Pius XI. In any case, he covered more than 27,000 kilometers in the Graham-Paige and in his Mercedes he even managed 40,000. His successor Pius XII. expanded the relationship with Daimler, with which the idea of ​​Robert Katzenstein, advertising strategist in the service of the Mercedes-Benz brand in 1929, led to a lasting relationship: the Popes still drive Mercedes today. Not exclusively, but most often the brand with the star is visible.

No other company provided so many carriages for the popes and built so many custom-made items: The historical papamobiles were all lengthened so that a large armchair could fit into the back room. There were also S-Class models or the early 600 as a landaulet – with a roof that remained closed at the front but could be opened at the rear. And everything, says Pietro Amato, because of Pius XII’s health problems. "He had a back problem, which is probably why he always held himself up like this."

Pope gives instructions about buttons

The hierarchy is also evident in the car. The Pope didn’t have to speak to his chauffeur – it would have been difficult because he was sitting so far back and because the cars made a lot of noise at the time. So the manufacturers installed a special signaling system for the passenger in the famous first Mercedes. At the back there is a keyboard, similar to a doorbell system on the door of an apartment building. Instead of family names, the words "avanti, indietro, adagio, forte, destra, sinistra, ferma, Vaticano" are to be read, and that means: forwards, backwards, slowly, quickly, right, left, stop, to the Vatican.

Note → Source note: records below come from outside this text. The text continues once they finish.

(* ===== verification/Sync.v ===== *)
(** * Synchronisation objects: waiting, events, mutexes and completions

    [source/kernel/process/sync.c], [source/kernel/event.c], [mutex.c] and
    [complete.c].  A synchronisation object has a queue of wait nodes and a
    pair of operations ([signaled], [satisfied]); events and mutexes are its
    two kinds.  A wait node is named by its thread and its index in the
    [waited_node] array of the waiting call.  A waiting call is cut where the code
    gives up the locks of the objects: [kt_wait_objects] runs up to the unlock,
    [wait_enter] arms the timer if there is one, [wait_sleep] is the [kt_sleep]
    that follows, and [kt_wait_resume] is the code after it, up to the next
    unlock or the return.  Other threads and interrupts may run between any two
    of these, in particular between the unlock and the sleep. *)

From stdpp Require Import gmap.
From S2P Require Import Prelude Bits Sched.
Import SchedOps.

(** [kt_sync_status] *)
Inductive kt_sync_status := KE_SYNC_SIGNALED_OK | KE_SYNC_SIGNALED_CANCEL
  | KE_SYNC_SIGNALED_NO | KE_SYNC_SATISFY_OK.

Definition KE_WAIT_OK : Z := 0.
Definition KE_WAIT_TIMEDOUT : Z := -1.
Definition KE_WAIT_ABANDONED : Z := -2.
Definition KE_SYNC_WAIT_INFINITE : Z := ULONG_MAX.
Definition KE_SYNC_STATIC_WAIT_NODE_COUNT : Z := 4.
Definition Y_SYNC_MAX_OBJS_COUNT : Z := 64.

(** [struct ke_event] and [struct ke_mutex] behind their [kt_sync_base]. *)
Inductive sync_kind :=
  | Event (status : kt_sync_status) (manual_reset : bool)
  | Mutex (count owner : Z).

Definition wait_node : Type := Z * Z.      (* thread_wait.who, index of the node *)

Record kt_sync_base := Sync { wait_queue : list wait_node; kind : sync_kind }.

(** The kernel, the synchronisation objects and the armed timers. *)
Record world := World {
  kern : kernel;
  syncs : gmap Z kt_sync_base;
  timers : list (Z * Z)                    (* data (the thread), expires *)
}.

Module SyncOps.

Definition set_kern (w : world) (k : kernel) : world := World k (syncs w) (timers w).
Definition set_sync (w : world) (a : Z) (s : kt_sync_base) : world :=
  World (kern w) (<[a := s]> (syncs w)) (timers w).

Definition wakeup_timeout (w : world) (para : Z) : option world :=
  k ← kt_wakeup para (kern w); Some (set_kern w k).

Definition kt_sync_init (k : sync_kind) : kt_sync_base := Sync [] k.

(** ** The operation tables of events and mutexes *)

Definition event_satisfied (k : sync_kind) : sync_kind :=
  match k with
  | Event st manual_reset => Event (if negb manual_reset then KE_SYNC_SIGNALED_NO else st) manual_reset
  | k => k
  end.

Definition event_signaled (k : sync_kind) : kt_sync_status :=
  match k with Event st _ => st | _ => KE_SYNC_SIGNALED_NO end.

Definition mutex_satisfied (k : sync_kind) (thread : Z) : sync_kind :=
  match k with
  | Mutex count owner => Mutex (count +w 1)%C (if count =? 0 then thread else owner)
  | k => k
  end.

Definition mutex_signaled (k : sync_kind) (thread : Z) : kt_sync_status :=
  match k with
  | Mutex count owner =>
    if (count =? 0) || (owner =? thread) then KE_SYNC_SIGNALED_OK else KE_SYNC_SIGNALED_NO
  | _ => KE_SYNC_SIGNALED_NO
  end.

(** The dispatch through [ops]. *)
Definition signaled (s : kt_sync_base) (who : Z) : kt_sync_status :=
  match kind s with Event _ _ => event_signaled (kind s) | Mutex _ _ => mutex_signaled (kind s) who end.
Definition satisfied (s : kt_sync_base) (who : Z) : kt_sync_base :=
  Sync (wait_queue s)
    (match kind s with Event _ _ => event_satisfied (kind s) | Mutex _ _ => mutex_satisfied (kind s) who end).

(** ** [kt_sync_wakeup] *)

Fixpoint wakeup_loop (q : list wait_node) (count i : Z) (k : kernel) : option (Z * kernel) :=
  match q with
  | [] => Some (i, k)
  | (who, _) :: q =>
    k ← kt_wakeup who k;
    if (negb (count =? 0)) && (count - 1 =? 0) then Some (i, k)
    else wakeup_loop q (if count =? 0 then 0 else count - 1) (i + 1) k
  end.

Definition kt_sync_wakeup (w : world) (s : Z) (count : Z) : option (Z * world) :=
  o ← syncs w !! s;
  '(i, k) ← wakeup_loop (wait_queue o) count 0 (kern w);
  Some (i, set_kern w k).

(** ** [kt_wait_objects] *)

Inductive check := Signaled (i : Z) | Cancelled | NoSignal.

(** The loop that asks each object. *)
Fixpoint check_loop (w : world) (who : Z) (objects : list Z) (i : Z) : option check :=
  match objects with
  | [] => Some NoSignal
  | a :: objects =>
    s ← syncs w !! a;
    match signaled s who with
    | KE_SYNC_SIGNALED_OK => Some (Signaled i)
    | KE_SYNC_SIGNALED_CANCEL => Some Cancelled
    | _ => check_loop w who objects (i + 1)
    end
  end.

(** The loop that queues the wait nodes; [false] when a node past the static
    ones would be needed. *)
Fixpoint add_waiters (w : world) (who : Z) (objects : list Z) (i : Z) : option (bool * world) :=
  match objects with
  | [] => Some (true, w)
  | a :: objects =>
    if i <? KE_SYNC_STATIC_WAIT_NODE_COUNT then
      s ← syncs w !! a;
      add_waiters (set_sync w a (Sync (wait_queue s ++ [(who, i)]) (kind s))) who objects (i + 1)
    else Some (false, w)
  end.

(** The loop at [out2]: [list_del] of the nodes that were queued. *)
Fixpoint del_waiters (w : world) (who : Z) (objects : list Z) (i : Z) : option world :=
  match objects with
  | [] => Some w
  | a :: objects =>
    if i <? KE_SYNC_STATIC_WAIT_NODE_COUNT then
      s ← syncs w !! a;
      del_waiters (set_sync w a (Sync (filter (fun n => n <> (who, i)) (wait_queue s)) (kind s)))
        who objects (i + 1)
    else Some w
  end.

Fixpoint has_dup (l : list Z) : bool :=
  match l with [] => false | x :: l => existsb (Z.eqb x) l || has_dup l end.

(** One pass from [check_satisfied] to the unlock before the sleep or to the
    return: [PassOut] carries the result and [*id]. *)
Inductive pass := PassOut (status id : Z) | PassSleep.

Definition wait_pass (w : world) (who : Z) (objects : list Z) (timeout : Z) (waiter_added : bool)
  : run (pass * world) :=
  let leave := fun (w : world) (queued : bool) (status id : Z) =>
    w ← (if queued then lift (del_waiters w who objects 0) else Ret w);
    Ret (PassOut status id, w) in
  if has_dup objects then NoFuel      (* the second lock of the same object *)
  else
    c ← lift (check_loop w who objects 0);
    match c with
    | Signaled i =>
      a ← lift (word_at objects i);
      s ← lift (syncs w !! a);
      leave (set_sync w a (satisfied s who)) waiter_added KE_WAIT_OK i
    | Cancelled => leave w waiter_added KE_WAIT_ABANDONED 0
    | NoSignal =>
      if timeout =? 0 then leave w waiter_added KE_WAIT_TIMEDOUT 0
      else if waiter_added then Ret (PassSleep, w)
      else
        '(ok, w) ← lift (add_waiters w who objects 0);
        if ok : bool then Ret (PassSleep, w) else leave w true KE_WAIT_ABANDONED 0
    end.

In the Mercedes it says “sinistra, destra, presto, adagio, volta, casa, old” – left, right, fast, slow, turn around, home, stop. The chauffeur received these commands as a light signal on the dashboard and then obeyed.

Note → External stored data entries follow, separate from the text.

(** [km_vm_create_sub] does not see the subsections that exist.  The
    list of the parent links the [subsection_link]s and the allocator reads it
    as a list of [node]s, so that it reads two words of [priv], which are 0 in
    a new subsection: a desired range inside the parent is accepted whatever
    subsections already overlap it, and the new one is linked last. *)
Theorem km_vm_create_sub_overlaps m parent ps sub ss a z :
  m !! parent = Some ps -> m !! sub = Some ss -> sub <> parent -> sub ∉ subsection_head ps ->
  (forall p, p ∈ subsection_head ps -> p <> 0 /\ exists s, m !! p = Some s /\ priv0 s = 0 /\ priv1 s = 0) ->
  0 < a -> is_word (a + z) -> is_word (start (node ps) + size (node ps)) ->
  start (node ps) <= a -> a + z <= start (node ps) + size (node ps) ->
  km_vm_create_sub m parent sub a z =
    Some (a, <[parent := set_subs ps (subsection_head ps ++ [sub])]> (<[sub := set_node ss (Node a z)]> m)).
Proof.
  intros Hp Hs Hne Hnin Hz Ha Haz Hpz Hlo Hhi. unfold km_vm_create_sub. rewrite Hp. cbn [mbind option_bind].
  assert (forall p, p ∈ subsection_head ps -> p <> 0 /\ rd_sublink m p = Some (0, 0)) as Hst.
  { intros p Hpin. destruct (Hz p Hpin) as (H0 & s & E & H1 & H2). split; [done|].
    unfold rd_sublink. rewrite E. cbn. by rewrite H1, H2. }
  assert (alloc_virtual_space (rd_sublink m) (subsection_head ps) (start (node ps)) (size (node ps)) a z
          = Some a) as ->.
  { unfold alloc_virtual_space. rewrite (proj2 (Z.eqb_neq a 0)) by lia.
    etransitivity; [apply (alloc_stale (rd_sublink m)); [done|done|by left]|].
    rewrite check_limit_eq by done. by rewrite (proj2 (Z.leb_le (a + z) _)), (proj2 (Z.leb_le _ a)) by lia. }
  cbn [mbind option_bind]. rewrite (proj2 (Z.eqb_neq a 0)), Hs by lia. cbn [mbind option_bind].
  rewrite insert_stale; [|intros p Hpin; split; [by apply Hst|]|done].
  - cbn [mbind option_bind]. rewrite lookup_insert_ne, Hp by done. done.
  - unfold rd_sublink. rewrite lookup_insert_ne by (intros <-; done). by apply Hst.
Qed.

(** Two subsections of one page at the same address. *)
Lemma km_vm_create_sub_overlaps_witness :
  let m : sections := {[ 4096 := Section_ (Node 0x400000 0x4000) 4 3 0 0 0 0 [4160];
                         4160 := sample_section 0x401000 0x1000; 4224 := sample_section 0 0 ]} in
  exists m', km_vm_create_sub m 4096 4224 0x401000 0x1000 = Some (0x401000, m').
Proof.
  intros m. eexists.
  apply (km_vm_create_sub_overlaps m 4096 (Section_ (Node 0x400000 0x4000) 4 3 0 0 0 0 [4160]) 4224 (sample_section 0 0));
    first [done|vm_compute; split; congruence|idtac].
  - by intros ?%list_elem_of_singleton.
  - intros p ->%list_elem_of_singleton. split; [done|]. by eexists.
Defined.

To important meetings in the Vatican

Just like Amato does. He doesn’t think about the pension, he doesn’t have to decide when to retire. “You stay until the Pope dismisses you.” Amato puts on his coat, puts on his hat, and suddenly he no longer looks like a clergyman.

He is also not sad to leave the Vatican again, even if everyone who meets him here knows and greets him. Most of his museum is located in the Lateran Palace, the official seat of the Pope as a Roman bishop. "I only come to important meetings in the Vatican," says Amato. “Otherwise I prefer to stay invisible.” But he still wants to fight for his new and better mobility museum.